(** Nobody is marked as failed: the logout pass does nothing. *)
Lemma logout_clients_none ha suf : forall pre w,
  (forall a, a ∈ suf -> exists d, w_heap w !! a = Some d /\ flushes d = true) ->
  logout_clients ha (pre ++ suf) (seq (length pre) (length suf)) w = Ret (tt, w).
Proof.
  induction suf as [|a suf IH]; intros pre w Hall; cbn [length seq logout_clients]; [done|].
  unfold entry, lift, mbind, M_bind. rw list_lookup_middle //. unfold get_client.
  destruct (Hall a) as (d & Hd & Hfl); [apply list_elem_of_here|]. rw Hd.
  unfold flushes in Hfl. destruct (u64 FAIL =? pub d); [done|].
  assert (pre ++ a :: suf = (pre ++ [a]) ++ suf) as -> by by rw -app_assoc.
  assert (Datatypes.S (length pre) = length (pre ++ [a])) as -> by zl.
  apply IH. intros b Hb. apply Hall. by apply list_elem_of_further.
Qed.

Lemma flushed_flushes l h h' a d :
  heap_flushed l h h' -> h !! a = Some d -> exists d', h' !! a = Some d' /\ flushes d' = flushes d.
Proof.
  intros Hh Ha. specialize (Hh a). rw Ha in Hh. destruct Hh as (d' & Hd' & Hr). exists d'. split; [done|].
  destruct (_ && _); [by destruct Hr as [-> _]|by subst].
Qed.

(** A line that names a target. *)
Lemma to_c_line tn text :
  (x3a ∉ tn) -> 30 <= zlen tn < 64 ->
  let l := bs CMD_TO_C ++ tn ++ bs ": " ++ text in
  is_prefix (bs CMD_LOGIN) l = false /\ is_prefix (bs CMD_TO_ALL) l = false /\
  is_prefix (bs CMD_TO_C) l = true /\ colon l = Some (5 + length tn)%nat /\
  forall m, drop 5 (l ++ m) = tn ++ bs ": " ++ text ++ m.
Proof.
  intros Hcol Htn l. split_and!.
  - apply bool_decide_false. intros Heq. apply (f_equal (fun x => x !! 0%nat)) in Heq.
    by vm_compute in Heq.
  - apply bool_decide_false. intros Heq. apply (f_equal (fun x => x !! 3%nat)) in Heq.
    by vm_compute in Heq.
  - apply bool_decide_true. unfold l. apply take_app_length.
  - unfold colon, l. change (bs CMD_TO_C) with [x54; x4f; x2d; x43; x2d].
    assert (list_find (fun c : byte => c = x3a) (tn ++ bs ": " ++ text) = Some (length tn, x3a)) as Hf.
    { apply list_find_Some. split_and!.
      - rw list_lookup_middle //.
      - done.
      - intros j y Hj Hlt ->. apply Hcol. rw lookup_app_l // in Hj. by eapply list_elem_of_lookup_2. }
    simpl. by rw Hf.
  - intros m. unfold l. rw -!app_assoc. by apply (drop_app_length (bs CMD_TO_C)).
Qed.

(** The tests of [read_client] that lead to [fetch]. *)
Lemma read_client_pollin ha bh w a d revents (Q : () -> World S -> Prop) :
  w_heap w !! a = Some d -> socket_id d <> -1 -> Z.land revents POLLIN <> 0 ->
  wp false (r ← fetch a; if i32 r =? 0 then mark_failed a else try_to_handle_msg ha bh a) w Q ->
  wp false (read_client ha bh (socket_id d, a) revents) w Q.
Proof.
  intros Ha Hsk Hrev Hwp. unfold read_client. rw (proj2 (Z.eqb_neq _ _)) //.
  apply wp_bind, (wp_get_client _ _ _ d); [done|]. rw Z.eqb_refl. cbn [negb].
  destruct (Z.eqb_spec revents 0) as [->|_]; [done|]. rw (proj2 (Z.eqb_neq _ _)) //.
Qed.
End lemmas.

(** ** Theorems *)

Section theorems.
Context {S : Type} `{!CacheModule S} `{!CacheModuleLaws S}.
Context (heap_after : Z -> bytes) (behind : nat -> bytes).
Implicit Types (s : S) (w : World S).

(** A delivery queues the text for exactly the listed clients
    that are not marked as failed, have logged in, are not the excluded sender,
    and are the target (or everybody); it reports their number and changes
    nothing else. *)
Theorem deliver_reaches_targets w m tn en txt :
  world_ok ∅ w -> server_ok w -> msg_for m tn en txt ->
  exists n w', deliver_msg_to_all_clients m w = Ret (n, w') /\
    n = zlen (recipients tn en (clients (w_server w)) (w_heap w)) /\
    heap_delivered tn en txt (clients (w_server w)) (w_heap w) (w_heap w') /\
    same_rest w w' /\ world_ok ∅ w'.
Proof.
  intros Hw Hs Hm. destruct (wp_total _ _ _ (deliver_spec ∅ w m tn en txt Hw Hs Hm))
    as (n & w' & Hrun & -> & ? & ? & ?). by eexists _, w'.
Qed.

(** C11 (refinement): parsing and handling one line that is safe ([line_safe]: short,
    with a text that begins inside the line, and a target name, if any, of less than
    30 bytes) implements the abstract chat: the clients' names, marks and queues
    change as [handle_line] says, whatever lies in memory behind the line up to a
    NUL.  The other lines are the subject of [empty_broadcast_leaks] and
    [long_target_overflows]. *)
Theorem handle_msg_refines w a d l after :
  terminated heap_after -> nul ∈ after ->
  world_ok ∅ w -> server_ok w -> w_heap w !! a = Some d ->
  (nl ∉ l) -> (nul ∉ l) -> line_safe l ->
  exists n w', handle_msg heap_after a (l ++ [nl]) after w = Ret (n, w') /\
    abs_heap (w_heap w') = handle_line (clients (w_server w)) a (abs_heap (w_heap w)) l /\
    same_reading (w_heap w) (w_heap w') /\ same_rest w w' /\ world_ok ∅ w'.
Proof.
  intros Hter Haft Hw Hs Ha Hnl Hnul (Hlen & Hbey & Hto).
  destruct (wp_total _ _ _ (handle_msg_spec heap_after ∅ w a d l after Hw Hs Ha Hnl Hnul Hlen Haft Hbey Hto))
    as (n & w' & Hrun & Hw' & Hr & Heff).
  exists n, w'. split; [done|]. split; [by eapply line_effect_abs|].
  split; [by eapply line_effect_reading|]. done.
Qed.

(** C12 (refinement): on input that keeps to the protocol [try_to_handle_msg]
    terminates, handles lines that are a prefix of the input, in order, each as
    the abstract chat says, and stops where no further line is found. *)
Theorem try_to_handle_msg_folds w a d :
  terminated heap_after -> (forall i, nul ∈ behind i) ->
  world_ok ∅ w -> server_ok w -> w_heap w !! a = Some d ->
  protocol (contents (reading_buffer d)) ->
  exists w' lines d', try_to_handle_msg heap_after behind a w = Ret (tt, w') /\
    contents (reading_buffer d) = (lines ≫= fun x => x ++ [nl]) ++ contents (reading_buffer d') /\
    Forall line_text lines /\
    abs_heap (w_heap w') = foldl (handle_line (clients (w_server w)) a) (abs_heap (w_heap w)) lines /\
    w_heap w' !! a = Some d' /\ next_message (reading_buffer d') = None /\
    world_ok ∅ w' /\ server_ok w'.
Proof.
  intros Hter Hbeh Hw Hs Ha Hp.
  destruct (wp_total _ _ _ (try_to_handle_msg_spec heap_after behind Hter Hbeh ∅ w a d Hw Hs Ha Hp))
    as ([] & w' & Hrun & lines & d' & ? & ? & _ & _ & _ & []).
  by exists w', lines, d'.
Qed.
────────
» **PROBLEM DETAILS**: Reproduce only what lies between the start of the listing above and the end of the line containing "let l := bs", keeping every line exact.

» **ANSWER AREA**:
(** Nobody is marked as failed: the logout pass does nothing. *)
Lemma logout_clients_none ha suf : forall pre w,
  (forall a, a ∈ suf -> exists d, w_heap w !! a = Some d /\ flushes d = true) ->
  logout_clients ha (pre ++ suf) (seq (length pre) (length suf)) w = Ret (tt, w).
Proof.
  induction suf as [|a suf IH]; intros pre w Hall; cbn [length seq logout_clients]; [done|].
  unfold entry, lift, mbind, M_bind. rw list_lookup_middle //. unfold get_client.
  destruct (Hall a) as (d & Hd & Hfl); [apply list_elem_of_here|]. rw Hd.
  unfold flushes in Hfl. destruct (u64 FAIL =? pub d); [done|].
  assert (pre ++ a :: suf = (pre ++ [a]) ++ suf) as -> by by rw -app_assoc.
  assert (Datatypes.S (length pre) = length (pre ++ [a])) as -> by zl.
  apply IH. intros b Hb. apply Hall. by apply list_elem_of_further.
Qed.

Lemma flushed_flushes l h h' a d :
  heap_flushed l h h' -> h !! a = Some d -> exists d', h' !! a = Some d' /\ flushes d' = flushes d.
Proof.
  intros Hh Ha. specialize (Hh a). rw Ha in Hh. destruct Hh as (d' & Hd' & Hr). exists d'. split; [done|].
  destruct (_ && _); [by destruct Hr as [-> _]|by subst].
Qed.

(** A line that names a target. *)
Lemma to_c_line tn text :
  (x3a ∉ tn) -> 30 <= zlen tn < 64 ->
  let l := bs CMD_TO_C ++ tn ++ bs ": " ++ text in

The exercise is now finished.